In October 2020, while hearing the case of Master Balacharan Krishnan vs State of Karnataka and Ors, the bench of Justice B.V. Nagarathna and Justice Ravi V. Hosmani, in an elaborate judgment, held that such reservation had no nexus with Article 14 and that the law school was an autonomous university and an institute of national importance.

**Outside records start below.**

(** X2. The lookup lower-cases the id it is given and never the keys of the
    table, so a key with an upper-case letter is out of reach: no id made of
    code points below 128 is turned into it, and asking for the key by its
    own spelling gives the not-found text unless its lower-case spelling is
    a key too. *)
Theorem mixed_case_key_is_out_of_reach (st : table) (key : string) :
  In key (dict_keys st) ->
  is_ascii key = true ->
  ascii_lower key <> key ->
  (forall project_id, is_ascii project_id = true -> lower project_id <> key)
  /\ (~ In (ascii_lower key) (dict_keys st) ->
      get_project key st = not_found key st).
Proof.
  intros Hin Hascii Hupper. split.
  - intros project_id Hid Heq. apply Hupper.
    rewrite (lower_ascii _ Hid) in Heq. rewrite <- Heq.
    apply ascii_lower_idempotent.
  - intros Hfree. unfold get_project.
    rewrite (bind_returns read_PROJECTS _ st st st eq_refl).
    now rewrite (lower_ascii _ Hascii), (dict_get_absent _ _ Hfree).
Qed.

End LookupOnAnyTable.

(** X1 on a table with one empty record. *)
Lemma empty_record_is_reported_missing_witness :
  @get_project ascii_unicode "GHOST" [("ghost", [])]
  = (Ok "❌ Project 'GHOST' not found. Available: ['ghost']", [("ghost", [])]).
Proof.
  exact (proj1 (@empty_record_is_reported_missing ascii_unicode
                  [("ghost", [])] "GHOST" eq_refl)).
Defined.

(** X2 on a table whose only key is "Jamiat". *)
Lemma mixed_case_key_is_out_of_reach_witness :
  @get_project ascii_unicode "Jamiat" [("Jamiat", [("name", "Jamiat")])]
  = (Ok "❌ Project 'Jamiat' not found. Available: ['Jamiat']",
     [("Jamiat", [("name", "Jamiat")])]).
Proof.
  assert (Hin : In "Jamiat" (dict_keys [("Jamiat", [("name", "Jamiat")])]))
    by (simpl; tauto).
  assert (Hupper : ascii_lower "Jamiat" <> "Jamiat") by discriminate.
  assert (Hfree : ~ In (ascii_lower "Jamiat") (dict_keys [("Jamiat", [("name", "Jamiat")])]))
    by (simpl; intros [H | []]; discriminate H).
  exact (proj2 (@mixed_case_key_is_out_of_reach ascii_unicode
                  [("Jamiat", [("name", "Jamiat")])] "Jamiat" Hin eq_refl Hupper) Hfree).
Defined.

(** ** The listing on any table *)

Lemma listing_line_of_complete (pid : string) (info : record) :
  complete info = true -> exists line, listing_line pid info = Some line.
Proof.
  intros Hc. unfold listing_line. simpl map.
  destruct (complete_field info "name" Hc) as (name & ->); [simpl; tauto |].
  destruct (complete_field info "website status" Hc) as (website & ->); [simpl; tauto |].
  destruct (complete_field info "dashboard status" Hc) as (dashboard & ->); [simpl; tauto |].
  destruct (complete_field info "deployment platform" Hc) as (platform & ->); [simpl; tauto |].
  destruct (complete_field info "cost" Hc) as (cost & ->); [simpl; tauto |].
  eexists. reflexivity.
Qed.

Lemma listing_lines_of_complete (t : table) :
  Forall (fun item => complete (snd item) = true) t ->
  exists lines,
    all_some (map (fun item => listing_line (fst item) (snd item)) t) = Some lines
    /\ List.length lines = List.length t.
Proof.
  induction 1 as [| [pid info] t Hc _ (lines & Hlines & Hlen)].
  - now exists [].
  - destruct (listing_line_of_complete pid info Hc) as (line & Hline).
    exists (line :: lines). simpl in *. rewrite Hline, Hlines. now rewrite Hlen.
Qed.

Lemma summary_line_missing (pid : string) (info : record) (field : string) :
  first_missing info = Some field -> summary_line pid info = Raise (KeyError field).
Proof.
  unfold first_missing, summary_line, dict_getitem. simpl find.
  destruct (dict_get info "name"); [| now intros [= <-]].
  destruct (dict_get info "website status"); [| now intros [= <-]].
  destruct (dict_get info "dashboard status"); [| now intros [= <-]].
  destruct (dict_get info "deployment platform"); [| now intros [= <-]].
  destruct (dict_get info "cost"); [discriminate | now intros [= <-]].
Qed.

Lemma no_newline_append (a b : string) :
  no_newline (a ++ b) = no_newline a && no_newline b.
Proof.
  induction a as [| c a IH]; simpl; [reflexivity |].
  now rewrite IH, andb_assoc.
Qed.

Lemma split_on_one_line (s : string) :
  no_newline s = true -> split_on "010"%char s = [s].
Proof.
  induction s as [| c s IH]; simpl; [reflexivity |].
  rewrite andb_true_iff, negb_true_iff. intros [Hc Hs].
  now rewrite Hc, (IH Hs).
Qed.

Lemma split_on_first_line (a b : string) :
  no_newline a = true -> split_on "010"%char (a ++ nl ++ b) = a :: split_on "010"%char b.
Proof.
  induction a as [| c a IH]; simpl; [reflexivity |].
  rewrite andb_true_iff, negb_true_iff. intros [Hc Ha].
  rewrite Hc. change (String "010" b) with (nl ++ b). now rewrite (IH Ha).
Qed.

The bench also quashed the 25 percent domicile reservation in NLSIU Bangalore, holding that the State had limited role under the NLSIU Act and that the legislature had no power to mandate reservation to those domiciled in Karnataka.
Sitting with Justice M.G. Uma in the case of Hanumantha Mogaveera vs State of Karnataka, Justice Nagarathna dealt with the intricate issues in POCSO Act and directed the State to set up requisite courts and provide necessary infrastructure and manpower. The bench also directed the setting up of units in District Hospitals to attend to child victims and mental health professions to be made available.
In June 2021, the Bench of Justices Nagarathna and Hanchate Sanjeevkumar in the case of Rizwan Pasha v. Commissioner of Police, directed release of a prisoner, holding “Consideration of a representation made by a detenu, post confirmation of the order of preventive detention is to be read into the principles of natural justice and also Article 21 of the Constitution. Non-consideration of such a representation would also be arbitrary and oppressive and therefore, an infraction of Articles 14 as well as 21 of the Constitution.”
It is this humanitarian approach that makes Justice Nagarathna a fine choice for the Supreme Court.